Her parents’ “remarkable approach” to raising Ajayi and her two younger sisters shaped her path as a leader, she told CNBC’s Julia Boorstin on the latest episode of the “CNBC Changemakers and Power Players” podcast.
First, Ajayi’s parents didn’t shy away from talking about difficult topics. “They treated us like equals,” Ajayi says. “We had very mature adult conversations at the dinner table.”
One major issue they discussed together was Africa’s high maternal mortality rate at the time. “My parents were very transparent with me and my sisters,” Ajayi says. “They would say things like, you know, for most women in Africa, the biggest risk to your life is getting pregnant and having a child.”
Second, learning about privilege wasn’t optional in their household.
From a “very early age,” Ajayi’s parents emphasized that she and her sisters “were fortunate by virtue of our birth, not because we earned it,” she says. “My dad would say, ‘You’re just lucky you happened to be born here to us, and to parents who are master’s educated and can send you to school, and who give you choices and can teach you about your life and your bodies.'”

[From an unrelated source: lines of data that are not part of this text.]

Definition observe_announce (t : PtpMeasurementTracker) (h : PtpHeader) (packet : list Z)
  : PtpMeasurementTracker * TrackerPublication :=
  match announced_identity h packet with
  | None => (t, Unchanged)
  | Some gm =>
      if match announced t with
         | Some current => same_clock current gm (source_port_identity h)
         | None => false
         end
      then (t, Unchanged)
      else
        ({| local_port_identity := local_port_identity t;
            announced := Some {| grandmaster_id := gm;
                                 relay_port_identity := source_port_identity h;
                                 generation := next_generation t |};
            pending_sync := None; completed_sync := None; pending_delay := None;
            next_generation := Z.max (u64_succ (next_generation t)) 1 |},
         match announced t with Some _ => Invalidate | None => Unchanged end)
  end.

Definition observe_sync (t : PtpMeasurementTracker) (h : PtpHeader) (packet : list Z)
    (now : PtpTimestamp) : PtpMeasurementTracker :=
  if negb (bool_decide (message_type h = MSync)) || (length packet <? 34)%nat then t
  else
    match announced t with
    | None => t
    | Some a =>
        if negb (bool_decide (source_port_identity h = relay_port_identity a)) then t
        else t <| pending_sync :=
                    Some {| ps_sequence_id := sequence_id h;
                            ps_relay_port_identity := source_port_identity h;
                            ps_generation := generation a; received_at := now |} |>
    end.

Definition observe_follow_up (t : PtpMeasurementTracker) (h : PtpHeader) (packet : list Z)
  : PtpMeasurementTracker * option PtpClockState :=
  if negb (bool_decide (message_type h = MFollowUp)) || (length packet <? 44)%nat then (t, None)
  else
    match announced t, pending_sync t with
    | Some a, Some p =>
        if negb (sequence_id h =? ps_sequence_id p)
           || negb (bool_decide (source_port_identity h = ps_relay_port_identity p))
           || negb (bool_decide (source_port_identity h = relay_port_identity a))
           || negb (ps_generation p =? generation a)
        then (t, None)
        else
          match parse_timestamp (slice 34 44 packet) with
          | Err _ => (t, None)
          | Ok sent =>
              (t <| pending_sync := None |>
                 <| completed_sync := Some {| cs_generation := generation a;
                                              master_sent_at := sent;
                                              local_received_at := received_at p |} |>,
               Some {| master_clock_id := grandmaster_id a;
                       offset := one_way_offset sent (received_at p) |})
          end
    | _, _ => (t, None)
    end.

Definition record_delay_request (t : PtpMeasurementTracker) (seq : Z) (requester : list Z)
    (sent_at : PtpTimestamp) : PtpMeasurementTracker :=
  match announced t, completed_sync t with
  | Some a, Some s =>
      if negb (bool_decide (requester = local_port_identity t))
         || negb (cs_generation s =? generation a)
      then t
      else t <| pending_delay :=
                  Some {| pd_sequence_id := seq; requesting_port_identity := requester;
                          pd_generation := generation a; local_sent_at := sent_at; sync := s |} |>
  | _, _ => t
  end.
(** The state behind the pair: published, with our request outstanding. *)
Lemma pair_completes f0 g :
  phase f0 = Slave -> local_port_identity (tracker f0) = local ->
  announced (tracker f0)
  = Some {| grandmaster_id := mi; relay_port_identity := port_identity mi; generation := g |} ->
  let f := step (step f0 sync_input) follow_up_input in
  phase f = Slave
  /\ announced (tracker f)
     = Some {| grandmaster_id := mi; relay_port_identity := port_identity mi; generation := g |}
  /\ delay_req_seq f = u16_succ (delay_req_seq f0)
  /\ published f = Some {| master_clock_id := mi; offset := one_way_offset t1 t2 |}
  /\ pending_delay (tracker f)
     = Some {| pd_sequence_id := delay_req_seq f; requesting_port_identity := local;
               pd_generation := g; local_sent_at := t3;
               sync := {| cs_generation := g; master_sent_at := t1; local_received_at := t2 |} |}.
Proof.
  intros Hf Hl Ha.
  destruct (sync_announces mi seq mi_size seq_u16) as (hs & Hps & Hts & Hss & Hqs & _).
  destruct (follow_up_announces mi seq mi_size seq_u16 t1) as (hf & Hpf & Htf & Hsf & Hqf & _).
  unfold sync_input. rewrite (follow_sync _ _ _ _ hs Hf Ha) by done.
  refine (follow_follow_up _ {| grandmaster_id := mi; relay_port_identity := port_identity mi;
            generation := g |}
            {| ps_sequence_id := sequence_id hs; ps_relay_port_identity := port_identity mi;
               ps_generation := g; received_at := t2 |} _ _ hf t1 _ _ _ _ _ _ _ _ _ _ _ _); try done.
  - cbn. congruence.
  - destruct (packet_sizes 0 0 0 0) as (-> & _). lia.
  - by apply follow_up_time.
Qed.
(* ===== verification/ControlCipher.v ===== *)
(** * The encrypted channels ([airplay-crypto/src/chacha.rs])

    [ControlCipher] frames a byte stream into authenticated blocks of at most
    1024 bytes, each with its own counter nonce; [AudioCipher] seals one audio
    packet under a nonce made of its sequence number.  ChaCha20-Poly1305 itself
    is a third-party package: the class [Aead] is what the code relies on. *)

From S2P Require Import Prelude Wire.

Module ControlCipher.

(** [ChaCha20Poly1305]: keyed sealing and opening with associated data.  Sealing
    appends a 16-byte tag; opening undoes sealing, and accepts nothing that was
    not sealed under the same key, nonce and associated data. *)
Class Aead := {
  seal : list Z -> list Z -> list Z -> list Z -> option (list Z);
  open : list Z -> list Z -> list Z -> list Z -> option (list Z);
  seal_length key nonce aad m c : seal key nonce aad m = Some c -> length c = (length m + 16)%nat;
  open_seal key nonce aad m c : seal key nonce aad m = Some c -> open key nonce aad c = Some m;
  open_authentic key nonce aad m c : open key nonce aad c = Some m -> seal key nonce aad m = Some c;
}.

Inductive CryptoError :=
| EmptyPlaintext | EncryptionFailed | BlockTooShort | AuthenticationFailed | MissingTag
| FrameTooShort | IncompletePrefix | IncompleteBlock.

Definition build_nonce_from_counter (counter : Z) : list Z := replicate 4 0 ++ to_le_bytes 8 counter.
Definition build_nonce_12 (nonce_8 : list Z) : list Z := replicate 4 0 ++ nonce_8.
Definition build_aad (rtp_timestamp ssrc : Z) : list Z :=
  to_be_bytes 4 rtp_timestamp ++ to_be_bytes 4 ssrc.
(** Right-aligned, cut at twelve bytes. *)
Definition nonce_from_string (s : list Z) : list Z :=
  let len := Nat.min (length s) 12 in
  replicate (12 - len) 0 ++ take len s.

Record ControlCipher := {
  write_key : list Z;
  read_key : list Z;
  encrypt_counter : Z;
  decrypt_counter : Z;
}.
#[export] Instance eta_ControlCipher : Eta ControlCipher := fun c =>
  {| write_key := write_key c; read_key := read_key c; encrypt_counter := encrypt_counter c;
     decrypt_counter := decrypt_counter c |}.

Definition new_cipher (write_key read_key : list Z) : ControlCipher :=
  {| write_key := write_key; read_key := read_key; encrypt_counter := 0; decrypt_counter := 0 |}.
Definition new_unidirectional (key : list Z) : ControlCipher := new_cipher key key.
Definition reset_counters (c : ControlCipher) : ControlCipher :=
  c <| encrypt_counter := 0 |> <| decrypt_counter := 0 |>.

Definition MAX_BLOCK : nat := 0x400.

Section Channel.
Context `{Aead}.

(** The loop of [encrypt]; every round takes at least one byte, so the length of
    the plaintext is enough fuel.  The counter stays advanced for the blocks
    sealed before a failure. *)
Fixpoint encrypt_loop (fuel : nat) (c : ControlCipher) (rest out : list Z)
  : ControlCipher * Result (list Z) CryptoError :=
  match fuel, rest with
  | _, [] => (c, Ok out)
  | O, _ => (c, Ok out)
  | S fuel, _ =>
      let block_len := Nat.min (length rest) MAX_BLOCK in
      let aad := to_le_bytes 2 (wrap 16 (Z.of_nat block_len)) in
      match seal (write_key c) (build_nonce_from_counter (encrypt_counter c)) aad
              (take block_len rest) with
      | None => (c, Err EncryptionFailed)
      | Some sealed =>
          encrypt_loop fuel (c <| encrypt_counter := u64_succ (encrypt_counter c) |>)
            (drop block_len rest) (out ++ aad ++ sealed)
      end
  end.
Definition encrypt (c : ControlCipher) (plaintext : list Z)
  : ControlCipher * Result (list Z) CryptoError :=
  match plaintext with
  | [] => (c, Err EmptyPlaintext)
  | _ => encrypt_loop (length plaintext) c plaintext []
  end.

Definition decrypt_block (c : ControlCipher) (data : list Z) (block_len : Z)
  : ControlCipher * Result (list Z) CryptoError :=
  if Z.of_nat (length data) <? block_len + 16 then (c, Err BlockTooShort)
  else
    match open (read_key c) (build_nonce_from_counter (decrypt_counter c))
            (to_le_bytes 2 block_len) data with
    | None => (c, Err AuthenticationFailed)
    | Some m => (c <| decrypt_counter := u64_succ (decrypt_counter c) |>, Ok m)
    end.

Definition decrypt_raw (c : ControlCipher) (data : list Z)
  : ControlCipher * Result (list Z) CryptoError :=
  if (length data <? 16)%nat then (c, Err MissingTag)
  else decrypt_block c data (wrap 16 (Z.of_nat (length data - 16))).

(** The loop of [decrypt]; every round takes at least eighteen bytes. *)
Fixpoint decrypt_loop (fuel : nat) (c : ControlCipher) (rest out : list Z)
  : ControlCipher * Result (list Z) CryptoError :=
  match fuel, rest with
  | _, [] => (c, Ok out)
  | O, _ => (c, Ok out)
  | S fuel, [_] => (c, Err IncompletePrefix)
  | S fuel, b0 :: b1 :: rest =>
      let block_len := from_le_bytes [b0; b1] in
      let n := Z.to_nat (block_len + 16) in
      if (length rest <? n)%nat then (c, Err IncompleteBlock)
      else
        match decrypt_block c (take n rest) block_len with
        | (c, Err e) => (c, Err e)
        | (c, Ok m) => decrypt_loop fuel c (drop n rest) (out ++ m)
        end
  end.
Definition decrypt (c : ControlCipher) (data : list Z)
  : ControlCipher * Result (list Z) CryptoError :=
  if (length data <? 18)%nat then (c, Err FrameTooShort)
  else decrypt_loop (length data) c data [].

(** ** Audio packets *)

(** [encrypt_with_nonce] and [encrypt_with_seq]: ciphertext, packet nonce, tag. *)
Definition split_tag (sealed : list Z) : list Z * list Z :=
  (take (length sealed - 16) sealed, drop (length sealed - 16) sealed).
Definition audio_encrypt_with_nonce (key audio : list Z) (rtp_timestamp ssrc : Z)
    (nonce_8 : list Z) : Result (list Z * list Z * list Z) CryptoError :=
  match seal key (build_nonce_12 nonce_8) (build_aad rtp_timestamp ssrc) audio with
  | None => Err EncryptionFailed
  | Some sealed => let '(c, tag) := split_tag sealed in Ok (c, nonce_8, tag)
  end.
Definition seq_nonce_12 (seqnum : Z) : list Z := replicate 4 0 ++ to_le_bytes 2 seqnum ++ replicate 6 0.
Definition audio_encrypt_with_seq (key audio : list Z) (rtp_timestamp ssrc seqnum : Z)
  : Result (list Z * list Z * list Z) CryptoError :=
  match seal key (seq_nonce_12 seqnum) (build_aad rtp_timestamp ssrc) audio with
  | None => Err EncryptionFailed
  | Some sealed =>
      let '(c, tag) := split_tag sealed in Ok (c, slice 4 12 (seq_nonce_12 seqnum), tag)
  end.
Definition audio_decrypt (key ciphertext nonce tag : list Z) (rtp_timestamp ssrc : Z)
  : Result (list Z) CryptoError :=
  match open key (build_nonce_12 nonce) (build_aad rtp_timestamp ssrc) (ciphertext ++ tag) with
  | None => Err AuthenticationFailed
  | Some m => Ok m
  end.

(** One-shot sealing of the pairing messages. *)
Definition encrypt_with_nonce (key nonce plaintext : list Z) : Result (list Z) CryptoError :=
  match seal key nonce [] plaintext with Some c => Ok c | None => Err EncryptionFailed end.
Definition decrypt_with_nonce (key nonce ciphertext : list Z) : Result (list Z) CryptoError :=
  if (length ciphertext <? 16)%nat then Err MissingTag
  else match open key nonce [] ciphertext with Some m => Ok m | None => Err AuthenticationFailed end.
End Channel.
End ControlCipher.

Finally, Ajayi says her parents also instilled a strong sense of social responsibility.
Ajayi grew up during the height of the global AIDS crisis, she says, and “everywhere we looked, we saw the evidence of this horrible, horrible, horrible pandemic.”
Starting in her late teens, her parents took her to volunteer at an organization that served women with AIDS. The experience of caring for women dying of the disease left a profound impact on Ajayi.
She “remembers vividly” the rage she felt when she saw a news segment debating whether it was cost-effective to send antiretroviral treatments to people in Africa. “I just remember feeling so angered and indignant and determined that that was not the way that we as a society should think about the allocation of resources,” Ajayi recalls.
Rather than feeling discouraged, Ajayi was galvanized to make a difference. “I think my parents did a really good job of instilling in my sisters and I the belief that we could be change agents — and that we were sort of obligated to do so,” she says.
When you have the tools she and her sisters did, she says, “that sort of rage turns into fire in your belly, turns into motivation, turns into inspiration.”